----- DATA EXCERPTS -----

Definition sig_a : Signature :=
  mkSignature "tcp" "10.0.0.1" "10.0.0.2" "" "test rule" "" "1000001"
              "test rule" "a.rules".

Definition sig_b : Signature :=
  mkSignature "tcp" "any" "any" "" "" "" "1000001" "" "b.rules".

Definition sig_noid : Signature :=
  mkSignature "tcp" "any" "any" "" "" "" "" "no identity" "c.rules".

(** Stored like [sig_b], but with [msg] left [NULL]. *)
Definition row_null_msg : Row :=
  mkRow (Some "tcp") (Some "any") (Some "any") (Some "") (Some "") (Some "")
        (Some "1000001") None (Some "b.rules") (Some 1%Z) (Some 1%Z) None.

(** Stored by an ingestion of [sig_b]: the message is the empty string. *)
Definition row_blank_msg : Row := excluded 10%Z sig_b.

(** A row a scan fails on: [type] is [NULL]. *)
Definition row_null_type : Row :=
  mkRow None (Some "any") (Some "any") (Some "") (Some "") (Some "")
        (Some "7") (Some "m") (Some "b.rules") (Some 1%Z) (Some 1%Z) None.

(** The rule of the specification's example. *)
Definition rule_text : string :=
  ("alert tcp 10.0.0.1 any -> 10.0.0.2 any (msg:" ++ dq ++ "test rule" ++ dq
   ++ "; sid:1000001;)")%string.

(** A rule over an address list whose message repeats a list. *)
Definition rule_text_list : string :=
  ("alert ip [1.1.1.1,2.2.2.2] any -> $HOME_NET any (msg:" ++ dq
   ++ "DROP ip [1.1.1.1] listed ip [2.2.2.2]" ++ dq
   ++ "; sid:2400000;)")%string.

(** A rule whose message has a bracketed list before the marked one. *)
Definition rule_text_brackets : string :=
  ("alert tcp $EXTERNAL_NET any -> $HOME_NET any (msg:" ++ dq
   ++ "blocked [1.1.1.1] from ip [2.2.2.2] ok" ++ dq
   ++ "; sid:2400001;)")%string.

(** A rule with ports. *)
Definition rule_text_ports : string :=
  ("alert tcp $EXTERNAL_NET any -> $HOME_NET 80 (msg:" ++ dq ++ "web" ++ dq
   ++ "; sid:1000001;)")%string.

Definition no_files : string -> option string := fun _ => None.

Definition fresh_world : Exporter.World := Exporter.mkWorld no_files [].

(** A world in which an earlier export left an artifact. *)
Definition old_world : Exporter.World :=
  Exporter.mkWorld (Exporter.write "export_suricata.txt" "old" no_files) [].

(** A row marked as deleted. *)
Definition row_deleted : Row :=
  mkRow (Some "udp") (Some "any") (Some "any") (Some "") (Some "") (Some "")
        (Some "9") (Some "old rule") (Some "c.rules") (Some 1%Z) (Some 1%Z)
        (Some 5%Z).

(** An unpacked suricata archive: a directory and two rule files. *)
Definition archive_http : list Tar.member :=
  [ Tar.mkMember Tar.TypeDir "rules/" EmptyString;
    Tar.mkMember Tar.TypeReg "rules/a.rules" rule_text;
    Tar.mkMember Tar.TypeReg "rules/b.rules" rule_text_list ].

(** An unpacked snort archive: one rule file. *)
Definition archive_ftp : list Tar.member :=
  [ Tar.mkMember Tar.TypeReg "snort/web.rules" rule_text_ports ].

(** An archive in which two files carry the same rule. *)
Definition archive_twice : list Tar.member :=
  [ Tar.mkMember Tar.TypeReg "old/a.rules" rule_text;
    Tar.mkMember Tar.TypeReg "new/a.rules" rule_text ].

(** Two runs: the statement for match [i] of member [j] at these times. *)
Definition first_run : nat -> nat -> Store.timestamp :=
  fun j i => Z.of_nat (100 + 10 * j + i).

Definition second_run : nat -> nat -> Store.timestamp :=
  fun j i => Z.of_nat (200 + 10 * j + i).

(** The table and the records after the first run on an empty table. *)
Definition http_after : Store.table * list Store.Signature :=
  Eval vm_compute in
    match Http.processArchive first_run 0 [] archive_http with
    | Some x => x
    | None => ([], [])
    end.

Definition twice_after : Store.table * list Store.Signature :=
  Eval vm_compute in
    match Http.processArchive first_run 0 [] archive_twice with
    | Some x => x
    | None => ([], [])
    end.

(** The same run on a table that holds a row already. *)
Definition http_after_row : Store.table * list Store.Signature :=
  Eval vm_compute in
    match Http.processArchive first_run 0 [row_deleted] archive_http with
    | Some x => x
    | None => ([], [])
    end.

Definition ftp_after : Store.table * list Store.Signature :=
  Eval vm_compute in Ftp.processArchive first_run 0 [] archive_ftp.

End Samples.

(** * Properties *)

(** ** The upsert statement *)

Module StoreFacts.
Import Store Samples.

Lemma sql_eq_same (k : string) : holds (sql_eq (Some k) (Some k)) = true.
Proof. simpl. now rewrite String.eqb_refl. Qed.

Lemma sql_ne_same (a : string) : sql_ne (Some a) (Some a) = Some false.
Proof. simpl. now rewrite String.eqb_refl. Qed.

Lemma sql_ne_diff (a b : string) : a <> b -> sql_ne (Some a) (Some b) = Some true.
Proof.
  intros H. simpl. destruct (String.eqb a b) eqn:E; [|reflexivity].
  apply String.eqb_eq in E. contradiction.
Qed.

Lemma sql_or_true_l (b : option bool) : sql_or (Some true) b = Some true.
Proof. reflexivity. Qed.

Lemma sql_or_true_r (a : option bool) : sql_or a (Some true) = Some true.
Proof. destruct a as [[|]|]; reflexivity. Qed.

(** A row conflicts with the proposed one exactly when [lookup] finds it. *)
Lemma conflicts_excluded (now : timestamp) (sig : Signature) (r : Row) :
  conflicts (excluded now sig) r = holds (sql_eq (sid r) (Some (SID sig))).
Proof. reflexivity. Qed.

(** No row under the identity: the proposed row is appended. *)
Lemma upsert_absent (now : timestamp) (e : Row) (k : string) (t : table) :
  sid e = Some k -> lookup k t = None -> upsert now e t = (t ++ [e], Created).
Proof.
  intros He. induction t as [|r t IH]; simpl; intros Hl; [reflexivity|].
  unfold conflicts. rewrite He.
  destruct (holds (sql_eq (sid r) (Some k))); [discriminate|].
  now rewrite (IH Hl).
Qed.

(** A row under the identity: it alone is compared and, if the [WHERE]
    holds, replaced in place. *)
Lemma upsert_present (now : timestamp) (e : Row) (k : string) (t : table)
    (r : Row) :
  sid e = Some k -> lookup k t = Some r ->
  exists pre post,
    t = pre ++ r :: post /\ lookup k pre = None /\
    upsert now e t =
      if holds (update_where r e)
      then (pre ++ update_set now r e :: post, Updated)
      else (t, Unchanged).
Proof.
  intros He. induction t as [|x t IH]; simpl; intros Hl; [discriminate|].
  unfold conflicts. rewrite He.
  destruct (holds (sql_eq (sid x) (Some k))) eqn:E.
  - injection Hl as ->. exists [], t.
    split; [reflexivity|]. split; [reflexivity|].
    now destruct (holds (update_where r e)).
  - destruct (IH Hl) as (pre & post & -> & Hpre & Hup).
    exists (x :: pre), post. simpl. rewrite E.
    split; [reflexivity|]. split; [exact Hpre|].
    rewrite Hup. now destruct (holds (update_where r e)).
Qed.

-----
----- DATA EXCERPTS -----

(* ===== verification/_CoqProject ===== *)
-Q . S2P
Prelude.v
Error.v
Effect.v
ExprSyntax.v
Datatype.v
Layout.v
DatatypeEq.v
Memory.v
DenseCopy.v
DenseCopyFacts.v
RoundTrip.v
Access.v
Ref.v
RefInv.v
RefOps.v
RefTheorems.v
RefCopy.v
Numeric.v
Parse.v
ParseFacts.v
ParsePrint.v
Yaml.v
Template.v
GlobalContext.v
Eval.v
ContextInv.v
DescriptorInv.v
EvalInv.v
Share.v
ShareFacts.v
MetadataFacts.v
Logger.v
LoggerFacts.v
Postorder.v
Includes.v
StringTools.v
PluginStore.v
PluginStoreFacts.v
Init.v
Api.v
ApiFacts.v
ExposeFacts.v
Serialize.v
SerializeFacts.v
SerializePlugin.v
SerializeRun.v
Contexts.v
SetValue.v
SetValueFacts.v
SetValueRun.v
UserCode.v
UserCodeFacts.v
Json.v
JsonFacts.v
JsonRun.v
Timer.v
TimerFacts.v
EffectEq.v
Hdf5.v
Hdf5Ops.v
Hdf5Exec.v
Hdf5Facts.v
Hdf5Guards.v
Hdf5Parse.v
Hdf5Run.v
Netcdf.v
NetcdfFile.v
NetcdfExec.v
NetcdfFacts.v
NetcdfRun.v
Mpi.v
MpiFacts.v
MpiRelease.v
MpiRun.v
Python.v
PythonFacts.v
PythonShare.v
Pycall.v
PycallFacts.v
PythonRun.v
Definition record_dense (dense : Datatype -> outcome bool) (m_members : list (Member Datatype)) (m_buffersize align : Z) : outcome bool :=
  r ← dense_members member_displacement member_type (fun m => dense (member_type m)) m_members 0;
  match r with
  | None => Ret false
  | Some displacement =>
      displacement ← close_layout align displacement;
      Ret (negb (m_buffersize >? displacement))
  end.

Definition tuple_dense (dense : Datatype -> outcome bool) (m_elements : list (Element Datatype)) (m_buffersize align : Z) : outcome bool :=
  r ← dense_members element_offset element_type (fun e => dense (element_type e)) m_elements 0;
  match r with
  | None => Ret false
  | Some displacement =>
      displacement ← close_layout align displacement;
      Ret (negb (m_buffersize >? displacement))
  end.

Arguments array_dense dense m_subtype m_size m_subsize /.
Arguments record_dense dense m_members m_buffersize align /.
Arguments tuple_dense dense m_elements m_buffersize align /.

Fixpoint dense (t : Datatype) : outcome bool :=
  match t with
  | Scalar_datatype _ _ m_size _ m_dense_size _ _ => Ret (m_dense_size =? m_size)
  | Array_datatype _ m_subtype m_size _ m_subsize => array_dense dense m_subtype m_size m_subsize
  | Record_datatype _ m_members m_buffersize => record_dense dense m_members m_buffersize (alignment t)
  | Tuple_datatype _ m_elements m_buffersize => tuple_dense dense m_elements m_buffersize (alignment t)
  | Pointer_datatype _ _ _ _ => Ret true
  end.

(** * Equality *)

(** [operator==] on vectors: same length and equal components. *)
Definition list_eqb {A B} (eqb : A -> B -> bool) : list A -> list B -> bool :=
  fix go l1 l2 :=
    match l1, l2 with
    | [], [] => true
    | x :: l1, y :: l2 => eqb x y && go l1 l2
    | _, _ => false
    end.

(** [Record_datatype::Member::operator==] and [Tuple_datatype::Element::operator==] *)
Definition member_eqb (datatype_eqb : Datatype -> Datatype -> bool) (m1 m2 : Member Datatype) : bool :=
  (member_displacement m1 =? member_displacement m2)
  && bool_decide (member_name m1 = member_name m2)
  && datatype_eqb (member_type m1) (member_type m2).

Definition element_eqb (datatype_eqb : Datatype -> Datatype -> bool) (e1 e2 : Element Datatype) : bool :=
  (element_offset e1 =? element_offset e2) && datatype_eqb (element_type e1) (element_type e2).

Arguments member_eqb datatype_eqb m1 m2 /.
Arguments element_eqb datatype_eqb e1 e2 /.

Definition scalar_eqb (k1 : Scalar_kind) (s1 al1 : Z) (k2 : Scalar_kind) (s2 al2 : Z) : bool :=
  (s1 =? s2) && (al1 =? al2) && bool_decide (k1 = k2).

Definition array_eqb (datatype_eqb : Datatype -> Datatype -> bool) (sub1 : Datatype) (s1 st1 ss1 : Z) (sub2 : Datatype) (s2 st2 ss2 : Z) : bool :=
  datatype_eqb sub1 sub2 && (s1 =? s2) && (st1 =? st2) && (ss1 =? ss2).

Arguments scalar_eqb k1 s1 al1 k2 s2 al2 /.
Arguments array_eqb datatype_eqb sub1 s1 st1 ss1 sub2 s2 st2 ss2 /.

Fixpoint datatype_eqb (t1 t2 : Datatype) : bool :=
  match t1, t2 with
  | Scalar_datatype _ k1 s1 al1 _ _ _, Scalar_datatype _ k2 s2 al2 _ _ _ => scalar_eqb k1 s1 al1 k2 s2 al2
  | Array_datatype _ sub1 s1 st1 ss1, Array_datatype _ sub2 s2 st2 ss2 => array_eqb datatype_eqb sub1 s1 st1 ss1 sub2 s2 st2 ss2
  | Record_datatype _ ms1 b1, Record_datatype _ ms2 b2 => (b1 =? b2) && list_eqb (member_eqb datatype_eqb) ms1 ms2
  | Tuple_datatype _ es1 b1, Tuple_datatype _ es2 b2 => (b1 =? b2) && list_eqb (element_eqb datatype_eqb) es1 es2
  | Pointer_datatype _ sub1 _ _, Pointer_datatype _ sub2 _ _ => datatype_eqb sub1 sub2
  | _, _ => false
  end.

-----
----- DATA EXCERPTS -----

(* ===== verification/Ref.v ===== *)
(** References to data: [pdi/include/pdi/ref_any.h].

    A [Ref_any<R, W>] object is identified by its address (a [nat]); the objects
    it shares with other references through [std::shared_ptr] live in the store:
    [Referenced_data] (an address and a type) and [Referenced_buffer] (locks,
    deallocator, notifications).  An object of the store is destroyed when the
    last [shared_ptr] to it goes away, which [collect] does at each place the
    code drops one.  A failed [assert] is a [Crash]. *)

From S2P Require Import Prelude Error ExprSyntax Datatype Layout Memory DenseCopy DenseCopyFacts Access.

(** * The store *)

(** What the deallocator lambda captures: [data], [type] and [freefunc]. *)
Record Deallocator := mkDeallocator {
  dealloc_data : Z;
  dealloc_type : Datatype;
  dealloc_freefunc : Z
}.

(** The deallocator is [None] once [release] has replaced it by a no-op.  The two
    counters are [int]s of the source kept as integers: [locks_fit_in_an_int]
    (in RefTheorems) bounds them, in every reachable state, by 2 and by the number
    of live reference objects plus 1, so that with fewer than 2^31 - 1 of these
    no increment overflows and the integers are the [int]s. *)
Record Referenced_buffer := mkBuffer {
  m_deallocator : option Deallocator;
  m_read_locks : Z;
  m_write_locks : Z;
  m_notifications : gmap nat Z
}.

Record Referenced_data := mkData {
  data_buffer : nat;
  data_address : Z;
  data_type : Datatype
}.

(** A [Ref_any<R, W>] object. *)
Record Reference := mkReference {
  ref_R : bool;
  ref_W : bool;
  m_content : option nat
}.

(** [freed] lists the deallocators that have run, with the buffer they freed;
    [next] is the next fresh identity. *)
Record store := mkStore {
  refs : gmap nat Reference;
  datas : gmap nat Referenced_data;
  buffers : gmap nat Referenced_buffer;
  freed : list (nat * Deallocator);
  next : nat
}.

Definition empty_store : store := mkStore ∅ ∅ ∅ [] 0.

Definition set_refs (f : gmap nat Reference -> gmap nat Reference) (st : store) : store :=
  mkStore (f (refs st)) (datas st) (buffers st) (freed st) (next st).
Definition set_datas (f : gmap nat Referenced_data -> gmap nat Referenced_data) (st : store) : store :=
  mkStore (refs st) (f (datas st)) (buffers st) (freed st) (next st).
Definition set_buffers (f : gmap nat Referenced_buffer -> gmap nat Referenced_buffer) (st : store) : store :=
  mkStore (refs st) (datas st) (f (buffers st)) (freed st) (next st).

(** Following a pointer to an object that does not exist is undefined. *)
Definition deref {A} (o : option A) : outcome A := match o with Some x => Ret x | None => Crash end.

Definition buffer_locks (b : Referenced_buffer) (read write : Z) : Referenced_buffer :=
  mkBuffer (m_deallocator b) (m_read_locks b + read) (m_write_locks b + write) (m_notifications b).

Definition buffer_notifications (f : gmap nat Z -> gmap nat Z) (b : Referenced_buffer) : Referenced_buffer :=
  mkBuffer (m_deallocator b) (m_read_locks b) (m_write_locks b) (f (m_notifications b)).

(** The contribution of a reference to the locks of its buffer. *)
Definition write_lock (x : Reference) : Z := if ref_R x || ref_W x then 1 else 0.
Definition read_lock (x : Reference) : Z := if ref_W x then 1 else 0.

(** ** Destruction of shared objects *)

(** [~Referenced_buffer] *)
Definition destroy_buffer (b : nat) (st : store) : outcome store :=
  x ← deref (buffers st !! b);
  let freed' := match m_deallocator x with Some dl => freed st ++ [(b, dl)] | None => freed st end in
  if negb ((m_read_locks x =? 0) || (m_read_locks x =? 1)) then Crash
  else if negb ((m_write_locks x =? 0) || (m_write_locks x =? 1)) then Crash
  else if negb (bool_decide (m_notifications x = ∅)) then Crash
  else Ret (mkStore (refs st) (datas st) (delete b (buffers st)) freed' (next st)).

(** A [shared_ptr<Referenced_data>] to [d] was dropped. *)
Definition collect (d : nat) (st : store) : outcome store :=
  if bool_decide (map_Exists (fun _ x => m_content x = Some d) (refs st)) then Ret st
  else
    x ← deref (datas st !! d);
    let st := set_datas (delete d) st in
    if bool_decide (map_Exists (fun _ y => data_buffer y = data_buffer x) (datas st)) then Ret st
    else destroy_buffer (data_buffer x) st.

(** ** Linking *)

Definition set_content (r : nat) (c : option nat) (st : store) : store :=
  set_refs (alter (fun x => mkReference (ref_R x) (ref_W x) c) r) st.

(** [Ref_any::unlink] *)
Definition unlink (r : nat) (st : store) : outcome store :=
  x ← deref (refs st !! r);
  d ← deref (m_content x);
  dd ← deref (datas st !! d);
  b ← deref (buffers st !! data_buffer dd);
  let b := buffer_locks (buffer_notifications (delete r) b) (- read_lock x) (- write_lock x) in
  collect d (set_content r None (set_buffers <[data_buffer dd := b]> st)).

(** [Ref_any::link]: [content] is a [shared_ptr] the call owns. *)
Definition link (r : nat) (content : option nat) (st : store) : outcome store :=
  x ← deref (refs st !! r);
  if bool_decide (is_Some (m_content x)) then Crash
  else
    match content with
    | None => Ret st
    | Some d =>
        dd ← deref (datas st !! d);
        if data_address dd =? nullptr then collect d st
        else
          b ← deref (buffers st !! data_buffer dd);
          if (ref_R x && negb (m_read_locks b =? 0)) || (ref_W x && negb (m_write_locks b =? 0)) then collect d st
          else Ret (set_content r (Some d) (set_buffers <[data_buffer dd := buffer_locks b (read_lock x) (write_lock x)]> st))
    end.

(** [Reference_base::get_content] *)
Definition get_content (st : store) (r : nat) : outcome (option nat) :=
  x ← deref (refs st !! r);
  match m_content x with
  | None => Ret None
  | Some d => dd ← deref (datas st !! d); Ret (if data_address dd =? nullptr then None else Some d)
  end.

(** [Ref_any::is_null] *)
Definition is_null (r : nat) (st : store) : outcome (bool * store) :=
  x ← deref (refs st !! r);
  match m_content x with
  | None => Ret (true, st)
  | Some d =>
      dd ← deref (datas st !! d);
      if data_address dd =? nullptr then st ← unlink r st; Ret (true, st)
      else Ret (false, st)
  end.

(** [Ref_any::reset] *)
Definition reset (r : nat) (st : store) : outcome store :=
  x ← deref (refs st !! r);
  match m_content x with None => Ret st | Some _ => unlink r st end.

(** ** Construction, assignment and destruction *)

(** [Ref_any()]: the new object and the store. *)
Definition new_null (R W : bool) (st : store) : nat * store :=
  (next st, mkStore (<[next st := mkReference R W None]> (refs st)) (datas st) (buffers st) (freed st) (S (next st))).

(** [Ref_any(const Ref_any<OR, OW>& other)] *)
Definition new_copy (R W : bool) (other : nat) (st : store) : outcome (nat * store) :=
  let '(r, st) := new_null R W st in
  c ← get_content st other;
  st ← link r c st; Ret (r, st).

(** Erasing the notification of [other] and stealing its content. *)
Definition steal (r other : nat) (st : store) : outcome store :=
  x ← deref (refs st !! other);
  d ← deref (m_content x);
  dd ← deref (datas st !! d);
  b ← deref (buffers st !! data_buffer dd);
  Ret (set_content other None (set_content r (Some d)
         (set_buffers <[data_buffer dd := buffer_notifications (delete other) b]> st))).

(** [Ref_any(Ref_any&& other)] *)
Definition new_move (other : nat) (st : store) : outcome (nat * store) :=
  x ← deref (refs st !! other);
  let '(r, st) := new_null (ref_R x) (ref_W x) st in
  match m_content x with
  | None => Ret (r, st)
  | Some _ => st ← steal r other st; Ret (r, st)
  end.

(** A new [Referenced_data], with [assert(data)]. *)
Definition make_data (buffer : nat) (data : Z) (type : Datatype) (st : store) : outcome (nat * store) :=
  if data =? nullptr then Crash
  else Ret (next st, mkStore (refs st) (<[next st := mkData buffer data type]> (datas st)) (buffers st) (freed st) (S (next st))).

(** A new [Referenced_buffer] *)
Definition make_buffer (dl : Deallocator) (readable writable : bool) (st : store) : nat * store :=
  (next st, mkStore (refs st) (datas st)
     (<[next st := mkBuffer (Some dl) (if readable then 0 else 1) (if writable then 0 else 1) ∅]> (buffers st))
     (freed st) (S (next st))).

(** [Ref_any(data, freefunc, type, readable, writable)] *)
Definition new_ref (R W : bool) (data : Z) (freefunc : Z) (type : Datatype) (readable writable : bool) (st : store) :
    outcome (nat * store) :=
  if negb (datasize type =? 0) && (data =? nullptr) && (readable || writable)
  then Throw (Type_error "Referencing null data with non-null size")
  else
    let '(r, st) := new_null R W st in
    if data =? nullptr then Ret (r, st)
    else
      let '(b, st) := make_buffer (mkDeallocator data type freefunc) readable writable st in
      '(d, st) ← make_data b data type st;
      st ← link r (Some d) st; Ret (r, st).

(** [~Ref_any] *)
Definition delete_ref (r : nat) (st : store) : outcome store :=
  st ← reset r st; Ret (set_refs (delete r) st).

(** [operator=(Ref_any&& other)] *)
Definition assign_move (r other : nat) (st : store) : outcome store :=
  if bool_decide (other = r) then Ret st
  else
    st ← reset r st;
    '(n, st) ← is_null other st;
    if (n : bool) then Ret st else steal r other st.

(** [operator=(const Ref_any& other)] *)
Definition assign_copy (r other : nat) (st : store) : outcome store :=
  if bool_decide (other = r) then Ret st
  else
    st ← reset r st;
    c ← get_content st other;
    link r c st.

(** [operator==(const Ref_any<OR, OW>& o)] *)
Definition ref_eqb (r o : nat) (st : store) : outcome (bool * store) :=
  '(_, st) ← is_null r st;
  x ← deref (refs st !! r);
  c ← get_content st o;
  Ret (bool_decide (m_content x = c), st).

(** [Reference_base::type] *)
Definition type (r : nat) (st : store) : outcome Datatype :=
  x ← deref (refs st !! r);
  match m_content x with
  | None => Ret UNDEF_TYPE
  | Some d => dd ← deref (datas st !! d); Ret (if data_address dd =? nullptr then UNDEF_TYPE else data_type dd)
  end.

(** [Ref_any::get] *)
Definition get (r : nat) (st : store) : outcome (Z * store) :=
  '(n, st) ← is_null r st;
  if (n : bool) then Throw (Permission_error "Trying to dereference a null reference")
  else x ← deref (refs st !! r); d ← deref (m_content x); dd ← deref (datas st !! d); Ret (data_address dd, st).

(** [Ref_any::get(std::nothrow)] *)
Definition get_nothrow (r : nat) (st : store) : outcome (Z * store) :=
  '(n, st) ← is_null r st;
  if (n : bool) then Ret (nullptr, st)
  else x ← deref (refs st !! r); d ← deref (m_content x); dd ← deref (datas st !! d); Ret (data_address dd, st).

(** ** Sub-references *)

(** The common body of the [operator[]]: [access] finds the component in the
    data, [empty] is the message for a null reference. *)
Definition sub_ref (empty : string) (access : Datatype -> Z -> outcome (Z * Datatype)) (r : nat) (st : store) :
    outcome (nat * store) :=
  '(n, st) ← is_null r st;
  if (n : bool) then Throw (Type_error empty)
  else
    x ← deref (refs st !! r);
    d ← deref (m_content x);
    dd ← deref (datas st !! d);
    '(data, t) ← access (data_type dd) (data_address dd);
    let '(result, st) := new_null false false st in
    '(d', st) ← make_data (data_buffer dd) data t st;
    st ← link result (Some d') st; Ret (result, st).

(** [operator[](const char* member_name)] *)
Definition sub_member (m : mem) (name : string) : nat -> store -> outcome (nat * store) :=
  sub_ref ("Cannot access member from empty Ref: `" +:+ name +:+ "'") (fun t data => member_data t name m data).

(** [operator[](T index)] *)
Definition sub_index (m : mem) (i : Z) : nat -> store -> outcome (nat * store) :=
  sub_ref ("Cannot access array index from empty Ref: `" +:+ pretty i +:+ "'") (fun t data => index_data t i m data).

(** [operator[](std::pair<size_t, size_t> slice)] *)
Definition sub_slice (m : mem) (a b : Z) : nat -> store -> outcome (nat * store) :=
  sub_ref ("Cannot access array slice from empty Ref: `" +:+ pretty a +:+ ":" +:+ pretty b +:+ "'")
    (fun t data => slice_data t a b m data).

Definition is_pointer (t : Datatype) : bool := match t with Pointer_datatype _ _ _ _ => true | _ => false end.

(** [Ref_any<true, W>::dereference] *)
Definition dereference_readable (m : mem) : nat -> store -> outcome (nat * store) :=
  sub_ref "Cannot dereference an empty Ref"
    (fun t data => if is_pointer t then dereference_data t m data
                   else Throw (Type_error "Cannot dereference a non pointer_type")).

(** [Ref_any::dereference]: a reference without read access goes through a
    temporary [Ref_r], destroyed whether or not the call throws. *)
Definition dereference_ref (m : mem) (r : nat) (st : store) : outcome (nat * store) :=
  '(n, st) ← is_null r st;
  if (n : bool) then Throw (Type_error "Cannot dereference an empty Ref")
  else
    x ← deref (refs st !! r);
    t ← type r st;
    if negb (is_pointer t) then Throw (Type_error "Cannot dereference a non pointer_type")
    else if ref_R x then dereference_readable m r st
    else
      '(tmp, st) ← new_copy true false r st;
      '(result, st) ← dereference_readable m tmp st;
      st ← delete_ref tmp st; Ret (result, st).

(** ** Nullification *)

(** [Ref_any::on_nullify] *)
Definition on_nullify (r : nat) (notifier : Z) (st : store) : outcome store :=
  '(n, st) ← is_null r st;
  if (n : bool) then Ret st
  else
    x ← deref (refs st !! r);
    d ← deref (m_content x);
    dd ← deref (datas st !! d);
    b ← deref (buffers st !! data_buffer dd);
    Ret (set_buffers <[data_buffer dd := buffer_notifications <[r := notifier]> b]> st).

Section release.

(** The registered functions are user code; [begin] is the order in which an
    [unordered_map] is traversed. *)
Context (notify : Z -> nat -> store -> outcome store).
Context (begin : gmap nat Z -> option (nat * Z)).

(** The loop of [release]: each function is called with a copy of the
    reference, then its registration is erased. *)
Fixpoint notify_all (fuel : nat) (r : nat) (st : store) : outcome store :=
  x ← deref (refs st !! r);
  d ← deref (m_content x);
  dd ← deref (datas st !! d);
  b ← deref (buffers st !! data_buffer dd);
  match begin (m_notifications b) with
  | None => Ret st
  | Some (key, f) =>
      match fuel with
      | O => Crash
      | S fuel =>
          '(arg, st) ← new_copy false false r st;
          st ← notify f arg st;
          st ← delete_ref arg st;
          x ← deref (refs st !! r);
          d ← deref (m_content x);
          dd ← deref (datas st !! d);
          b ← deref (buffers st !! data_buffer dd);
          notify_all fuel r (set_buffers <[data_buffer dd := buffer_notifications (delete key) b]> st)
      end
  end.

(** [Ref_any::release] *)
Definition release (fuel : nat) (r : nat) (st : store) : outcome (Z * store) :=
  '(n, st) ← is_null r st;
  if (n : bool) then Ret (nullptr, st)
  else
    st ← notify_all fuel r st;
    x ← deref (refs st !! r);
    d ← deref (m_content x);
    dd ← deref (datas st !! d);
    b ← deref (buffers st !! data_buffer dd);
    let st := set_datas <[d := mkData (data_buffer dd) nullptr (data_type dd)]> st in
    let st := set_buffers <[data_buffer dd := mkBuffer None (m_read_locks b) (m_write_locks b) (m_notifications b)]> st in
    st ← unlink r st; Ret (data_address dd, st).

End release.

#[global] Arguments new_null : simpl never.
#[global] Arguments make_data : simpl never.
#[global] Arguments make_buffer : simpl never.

-----

» **WORK TASK**: Scan the listing above and identify each line holding the string "ExprSyntax"; copy every such line.

» **WORKED SOLUTION**:
ExprSyntax.v
From S2P Require Import Prelude Error ExprSyntax Datatype Layout Memory DenseCopy DenseCopyFacts Access.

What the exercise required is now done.